Thermodynamic Stability of the Non-Native α-Helical Intermediates of β-Lactoglobulin by Conjugation with Three Different Kinds of Carboxymethyl Cyclodextrins

β-LactoglobuIin-carboxymethyl cyclodextrin conjugates were prepared by using water soluble carbodiimide. Three kinds of carboxymethyl cyclodextrins (CM-CyDs) differing in molecular mass were used to investigate the effects of different CM-CyD contents and hydrophobicity on the structural changes in β-lactoglobuIin (β-LG). The effect of CM-CyDs on the structure of β-LG was utilized to investigate the contribution of hydrophobic interactions to the stability of the protein. It is generally assumed that folding intermediates contain partially formed native-like secondary structures.
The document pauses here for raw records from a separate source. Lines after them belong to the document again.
(* ===== verification/GpuBatch.v ===== *)
(** The root-signature batch ([class GpuBatch], src/gpu_batch.cpp): root
    parameters, buffers registered by address, recording and submission, and
    the Vulkan objects it owns, over the call log of VkLog.v. *)
From stdpp Require Import base numbers list gmap strings.
From Stdlib Require Import ZArith Lia.
From S2P Require Import Prelude XbeRam MemMap GpuStub VkLog.
Open Scope Z_scope.

Module GpuBatch.
Import VkLog.

(** ** Calls of the batch *)

Definition AllocSet (pool layout : Z) : vkcall := Use "vkAllocateDescriptorSets" [pool; layout] [].
Definition UpdateSet (set binding buf range : Z) : vkcall :=
  Use "vkUpdateDescriptorSets" [set; buf] [binding; range].

Section vulkan.
Context (answers : nat -> bool).

Notation vk_create := (vk_create answers).
Notation vk_call := (vk_call answers).
Notation fence_submit := (fence_submit answers).
Notation good_create := (good_create answers).
Notation good_call := (good_call answers).
Notation fence_submit_good := (fence_submit_good answers).

(** ** The batch *)

Inductive RootParamType := Constants32 | Cbv | Table.
#[export] Instance RootParamType_eq_dec : EqDecision RootParamType.
Proof. solve_decision. Defined.

Record RootParam := MkRoot { rp_type : RootParamType; rp_count : Z }.

Record VulkanBuffer := MkBuf { vb_buf : Z; vb_size : Z; vb_fast : bool; vb_valid : bool }.

(** [b_dev]: [dev_] is set (and the device it points to is alive). A binding
    holds the identity of a buffer object; what it holds is looked up when it
    is used. *)
Record batch := MkBatch {
  b_dev : bool;
  b_mem : option MemMap.memmap;
  b_bindings : list (Z * Z);
  b_params : list RootParam;
  b_layout : option Z;
  b_pipeline : option Z;
  b_pool : option Z;
  b_set : option Z;
  b_cmd : option Z;
  b_push : list Z;
  b_push_size : Z;
  b_uniform : Z;
  b_submits : Z;
  b_fence : Z;
  b_valid : bool;
}.

Definition new_batch : batch := MkBatch false None [] [] None None None None None [] 0 0 0 0 false.

(** [vkDestroyDescriptorPool]: the set allocated from the pool goes with it. *)
Definition destroy_pool (v : vkst) (pool set : option Z) : vkst :=
  vk_destroy (vk_destroy v "set" set) "pool" pool.

(** With no device the handles are only forgotten. [submits_] survives. *)
Definition shutdown (b : batch) (v : vkst) : batch * vkst :=
  let v := if b_dev b
           then vk_destroy (vk_destroy (destroy_pool (vk_destroy v "cmd" (b_cmd b)) (b_pool b) (b_set b))
                              "set_layout" (b_layout b)) "pipeline_layout" (b_pipeline b)
           else v in
  (MkBatch false None [] [] None None None None None [] 0 0 (b_submits b) 0 false, v).

(** The validation loop over the root parameters: push constants and bindings. *)
Fixpoint count_params (l : list RootParam) (push bindings : Z) : option (Z * Z) :=
  match l with
  | [] => Some (push, bindings)
  | p :: l' =>
      if bool_decide (rp_type p = Constants32)
      then if (rp_count p =? 0) || (32 <? rp_count p) then None
           else count_params l' (u32 (push + rp_count p)) bindings
      else if (rp_count p =? 0) || (16 <? rp_count p) then None
           else count_params l' push (u32 (bindings + rp_count p))
  end.

Definition with_handles (b : batch) layout pool set pipeline : batch :=
  MkBatch (b_dev b) (b_mem b) (b_bindings b) (b_params b) layout pipeline pool set (b_cmd b)
          (b_push b) (b_push_size b) (b_uniform b) (b_submits b) (b_fence b) (b_valid b).

Definition fail_init (b : batch) (v : vkst) : bool * batch * vkst :=
  let (b, v) := shutdown b v in (false, b, v).

(** The pipeline layout, then the push constants: the end of [init]. *)
Definition init_pipeline (b : batch) (v : vkst) (push bindings : Z) : bool * batch * vkst :=
  let (h, v) := vk_create v "pipeline_layout" in
  let b := with_handles b (b_layout b) (b_pool b) (b_set b) h in
  match h with
  | None => fail_init b v
  | Some _ =>
      (true, MkBatch (b_dev b) (b_mem b) (b_bindings b) (b_params b) (b_layout b) (b_pipeline b) (b_pool b)
               (b_set b) (b_cmd b) (replicate (Z.to_nat push) 0) push bindings (b_submits b) (b_fence b) true, v)
  end.

(** [vkAllocateDescriptorSets] for one set. *)
Definition alloc_set (v : vkst) (pool layout : Z) : option Z * vkst :=
  vk_create (log_call v (AllocSet pool layout)) "set".

(** One UNIFORM_BUFFER binding per descriptor; none when only constants. *)
Definition init_sets (b : batch) (v : vkst) (push bindings : Z) : bool * batch * vkst :=
  if bindings =? 0 then init_pipeline b v push bindings
  else
    let (l, v) := vk_create v "set_layout" in
    let b := with_handles b l None None None in
    match l with
    | None => fail_init b v
    | Some l' =>
        let (p, v) := vk_create v "pool" in
        let b := with_handles b l p None None in
        match p with
        | None => fail_init b v
        | Some p' =>
            let (set, v) := alloc_set v p' l' in
            let b := with_handles b l p set None in
            match set with
            | Some _ => init_pipeline b v push bindings
            | None => fail_init b v
            end
        end
    end.

Definition init (b : batch) (v : vkst) (dev_valid : bool) (params : list RootParam) : bool * batch * vkst :=
  let (b, v) := shutdown b v in
  if negb dev_valid || (zlen params =? 0) || (16 <? zlen params) then (false, b, v)
  else match count_params params 0 0 with
       | None => (false, b, v)
       | Some (push, bindings) =>
           if (32 <? push) || (16 <? bindings) then (false, b, v)
           else init_sets (MkBatch true (b_mem b) (b_bindings b) params None None None None None
                             (b_push b) (b_push_size b) (b_uniform b) (b_submits b) (b_fence b) false)
                          v push bindings
       end.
However, on considering the fact that the conformational stability of the intermediate state is simpler than that of the native state, it would be expected that the secondary structures in a folding intermediate would not necessarily be similar to those of the native state. β-LG is a predominantly β-sheet protein, although it has a markedly high intrinsic preference for α-helical structure. The formation of non-native α-helical intermediate of β-LG was conjugated by CM-CyDs including CM-α-CyD, CM-β-CyD and CM-γ-CyD as special condition. The m values of the intermediate state of β-LG by CM-CyDs showed substantial variation. The enhancement of m values as the stability criterion of non-native α-helical intermediate state corresponded with increasing glucose units of the cited CM-CyDs. The present results suggest that the folding reaction of β-LG follows a non-hierarchical mechanism and hydrophobic interactions play important roles in stabilizing the non-native α-helical intermediate state.